This is not a module which is about deciding whether something-or-other is ‘racist’, ‘not-racist’ or ‘antiracist’. It is about helping you think through social and historical processes that have created differential treatment along lines of “race”, how these inequalities are manifested today in our everyday lives, and the theory and practice of struggles against racism.

The module takes a sociological approach to understanding racisms, that is:

  • Recognising race and racisms as produced through practices of people and institutions
  • Understanding racism as a structure of power, entangled with other structures of power including gender, class, sexuality, disability and citizenship.
  • Paying attention to how formations of race and racism can function in different ways in different places, times and situations (racisms rather than racism).

You will learn about different practices of antiracism that have taken place or are happening now and explore how different theoretical approaches to anti/racism can help us understand political struggle and social life. That is, antiracisms will be discussed both as an empirical real-world practice and as a resource for theorising political struggle and social life.

We will engage with social theory and relate this directly to empirical, real-life examples. You will be encouraged to think each week about how experiences in your everyday life, and in current affairs and the news, relate to the concepts and examples we are discussing.

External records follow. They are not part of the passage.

(* ===== verification/ControllerServices.v ===== *)
(** * ControllerServices: the parts of the controller below its handlers
    (src/client/src/controller/: persistence.rs, readmarker.rs, playback.rs, autoawayruntime.rs,
    monitorcoordinator.rs, channellist.rs)

    The queries to reopen, read markers, the playback requests, auto-away, MONITOR and /list.
    [pump] is the pump of the controller, which an intent runs before and after its work. *)

From S2P Require Import SessionTypes Sts Profiles Credentials.
From S2P Require Import Prelude Text Message Parser CaseMapping ServerFeatures Capability JoinTarget OrdMap SessionTypes Platform Ctcp Metadata Typing.
From S2P Require Import SessionCore SessionOutbound SessionMarkers SessionHistory SettingsIni Settings Lists StatusEntry Command Autoaway Inbox Console.
From S2P Require Import ChannelList PlaybackTime Presence Events Conversation MembershipNoise ReducerState ReducerTranscript ReducerSplice Reducer ReducerViews.
From S2P Require Import ClosedChannels Playback ControllerState.

Section Services.
Context `{platform : Platform} `{client_log : ClientLog} `{json : TimesJson} `{secrets : CredentialStore}.
Implicit Types (c : Controller) (key : ConversationKey).

(** ** Queries to reopen (persistence.rs) *)

Definition persistable_direct c (network target : str) : bool := persistable_direct_target (ctl_reducer c) network target.

(** [remember_open_direct] *)
Definition remember_open_direct (network target : str) c : Controller :=
  if negb (persistable_direct c network target) then c
  else
    let key := key_for c network target in
    let found := conversation c key in
    if match found with Some conv => conv_is_channel conv | None => false end then c
    else
      let stored := match found with Some conv => if is_empty (conv_target conv) then target else conv_target conv | None => target end in
      let mapping := mapping_for c network in
      let c := (on_directs (undismiss network stored mapping) c).1 in
      let c := (on_directs (direct_add network stored mapping) c).1 in
      on_closed (fun l => list_remove l network stored mapping) c.

(** [forget_open_direct] *)
Definition forget_open_direct (network target : str) c : Controller :=
  if is_empty network || is_empty target then c
  else
    let mapping := mapping_for c network in
    let c := (on_directs (direct_remove network target mapping) c).1 in
    let c := (on_directs (dismiss network target mapping) c).1 in
    on_closed (fun l => list_add l network target mapping) c.

Definition is_direct c key : bool := match conversation c key with Some conv => negb (conv_is_channel conv) | None => false end.

Definition note_self_authored_direct (network author target : str) c : Controller :=
  if negb (equals (mapping_for c network) author (current_nick c network)) then c
  else if is_direct c (key_for c network target) then remember_open_direct network target c else c.

(** [rekey_nick_lists]; the scroll places are the window's. *)
Definition rekey_nick_lists (network old new : str) c : Controller :=
  let mapping := mapping_for c network in
  let c := (on_directs (direct_rekey network old new mapping) c).1 in
  let c := (on_directs (rekey_dismissed network old new mapping) c).1 in
  let c := on_closed (fun l => list_rekey l network old new mapping) c in
  let '(times, file, _) := playback_rekey (ctl_times c) (ctl_file c) network old new mapping in
  let c := c <| ctl_times := times |> <| ctl_file := file |> in
  c <| ctl_playback := rekey_snapshot (ctl_reducer c) network old new (ctl_playback c) |>.

Definition chat_of (event : Event) : option ChatEvent :=
  match event with EvMessage line | EvNotice line | EvAction line => Some line | _ => None end.

(** [other_reopened_direct] *)
Definition other_reopened_direct (event : Event) c : option (str * str) :=
  let? line := chat_of event in
  let key := chat_conversation line in
  let network := network_id key in
  let mapping := mapping_for c network in
  if is_channel (server_features c network) (normalized_target key) then None
  else if equals mapping (chat_author line) (current_nick c network) then None
  else if bool_decide (is_Some (conversation c key)) then None
  else
    let stored := if is_empty (chat_target line) then normalized_target key else chat_target line in
    let? closed := closed_list c in
    if list_contains closed network stored mapping || list_contains closed network (normalized_target key) mapping then Some (network, stored) else None.

(** One saved query of [restore_open_directs]. *)
Definition restore_direct (network : str) (prune : bool) (st : Controller * bool) (target : str) : Controller * bool :=
  let '(c, created) := st in
  let mapping := mapping_for c network in
  let drop_it c := (on_directs (direct_remove network target mapping) c).1 in
  if negb (persistable_direct c network target) then (if prune then drop_it c else c, created)
  else
    let key := key_for c network target in
    if bool_decide (is_Some (conversation c key)) then st
    else
      let '(c, made) := on_reducer (ensure_conversation key target Restore) c in
      if is_none made then (if prune then drop_it c else c, created) else (c, true).

Definition restore_open_directs (network : str) c : Controller :=
  if negb (directs (ctl_prefs c)) || is_empty network then c
  else
    let prune := bs_contains network (ctl_motd_seen c) in
    let '(c, created) := foldl (restore_direct network prune) (c, false) (direct_listed (ctl_open_directs c) network (mapping_for c network)) in
    if created then queue [Conversations] c else c.

(** ** Playback (playback.rs) *)

Definition znc_playback_cap c (network : str) : bool := contains (caps c network) ZncPlayback.
Definition chat_history_cap c (network : str) : bool := contains (caps c network) ChatHistory && contains (caps c network) Batch.
Definition motd_seen c (network : str) : bool := bs_contains network (ctl_motd_seen c).
Definition restored_directs c (network : str) : list str := direct_listed (ctl_open_directs c) network (mapping_for c network).

(** A request of the coordinator with the network's session. *)
Definition with_playback (network : str) (f : PlaybackCoordinator * Core -> PlaybackCoordinator * Core) c : Controller :=
  match session c network with
  | Some s => let '(p, s) := f (ctl_playback c, s) in put_session network s (c <| ctl_playback := p |>)
  | None => c
  end.

Definition request_znc_playback (network : str) c : Controller :=
  with_playback network (request_playback (ctl_reducer c) (znc_playback_cap c network) (motd_seen c network) (restored_directs c network)) c.
Definition request_chat_history_catch_up (network : str) c : Controller :=
  with_playback network (request_catch_up (ctl_reducer c) (chat_history_cap c network) (motd_seen c network) (restored_directs c network) (ctl_now c)) c.
Definition ask_channel_playback (network channel : str) c : Controller :=
  with_playback network (request_channel_playback (ctl_reducer c) channel (znc_playback_cap c network) (motd_seen c network)) c.

Definition remember_query (c : Controller) (query : RememberedQuery) : Controller :=
  if bool_decide (is_Some (conversation c (key_for c (remembered_network query) (remembered_target query))))
  then remember_open_direct (remembered_network query) (remembered_target query) c else c.

(** [note_kept_replay] *)
Definition note_kept_replay c : Controller :=
  let '(c, lines) := on_reducer take_kept_replay c in
  let '(times, file) := foldl (note_kept_line (ctl_playback c) (ctl_reducer c) (znc_playback_cap c)) (ctl_times c, ctl_file c) lines in
  let c := c <| ctl_times := times |> <| ctl_file := file |> in
  let '(c, queries) := on_reducer take_remembered_queries c in
  foldl remember_query c queries.

Definition note_clock (network : str) (message : IrcMessage) c : Controller :=
  let '(times, file) := note_playback_clock (ctl_playback c) (ctl_reducer c) network message (current_nick c network) (znc_playback_cap c network)
    (ctl_times c) (ctl_file c) in
  c <| ctl_times := times |> <| ctl_file := file |>.

(** [note_open_directs_motd] *)
Definition note_open_directs_motd (network : str) c : Controller :=
  if is_empty network || bs_contains network (ctl_motd_seen c) then c
  else
    let c := c <| ctl_motd_seen := bs_insert network (ctl_motd_seen c) |> in
    let c := restore_open_directs network c in
    let '(c, spliced) := on_reducer (release_pending_query_playback network) c in
    let c := note_kept_replay c in
    let c := if spliced then queue [Conversations; Messages] c else c in
    match session c network with
    | Some _ => request_chat_history_catch_up network (request_znc_playback network c)
    | None => c
    end.

(** ** Read markers (readmarker.rs) *)

Definition update_marker_state (f : ReadMarkerState -> ReadMarkerState) c : Controller := c <| ctl_markers := f (ctl_markers c) |>.
Definition awaits_get c key : bool := bool_decide (key ∈ awaiting_get (ctl_markers c)).

(** [ReadMarkerState]: [forget_network], [forget_conversation], [note_get_sent], [clear_awaiting_get], [clear_awaiting_network] *)
Definition markers_forget_network (network : str) (m : ReadMarkerState) : ReadMarkerState :=
  mkMarkerState (base.filter (fun key => network_id key <> network) (get_sent m)) (base.filter (fun key => network_id key <> network) (awaiting_get m)).
Definition markers_forget_conversation key (m : ReadMarkerState) : ReadMarkerState := mkMarkerState (get_sent m ∖ {[key]}) (awaiting_get m ∖ {[key]}).
Definition note_get_sent key (m : ReadMarkerState) : ReadMarkerState := mkMarkerState ({[key]} ∪ get_sent m) ({[key]} ∪ awaiting_get m).
Definition clear_awaiting_get key c : Controller * bool :=
  (update_marker_state (fun m => m <| awaiting_get := awaiting_get m ∖ {[key]} |>) c, awaits_get c key).
Definition clear_awaiting_network (network : str) c : Controller * bool :=
  let rest := base.filter (fun key => network_id key <> network) (awaiting_get (ctl_markers c)) in
  (update_marker_state (fun m => m <| awaiting_get := rest |>) c, negb (bool_decide (size rest = size (awaiting_get (ctl_markers c))))).

Definition selected_name c (conv : ConversationState) : str := if is_empty (conv_target conv) then ctl_selected_target c else conv_target conv.

(** [sync_read_marker_for_selection] *)
Definition sync_read_marker_for_selection c : Controller :=
  match ctl_selected c with
  | None => c
  | Some key =>
      if ctl_console_open c || negb (ctl_follow_end c) || negb (ctl_focused c) || window_inactive (net_facts (ctl_reducer c)) then c
      else if awaits_get c key then c
      else
        match session c (network_id key), conversation c key with
        | Some s, Some conv =>
            match latest_server_message_time conv with
            | None => c
            | Some when =>
                if match read_marker conv with Some marker => negb (read_marker_time_after when marker) | None => false end then c
                else put_session (network_id key) (queue_read_marker_set s (selected_name c conv) when) c
            end
        | _, _ => c
        end
  end.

Being respectful: The module focuses on socio-historical ideas and analysis and present-day examples. Some discussions may bring up strong feelings or experiences from students’ own lives. We encourage open and critical discussion in seminars and lectures, but please be respectful of one another. If you feel particularly disturbed by anything in the module, you are welcome to talk to the module convenor or seminar tutor about this.

Module web page

Module aims

To develop a critical understanding of racisms and antiracisms as sociological and historical process.

Outline syllabus

This is an indicative module outline only to give an indication of the sort of topics that may be covered. Actual sessions held may differ.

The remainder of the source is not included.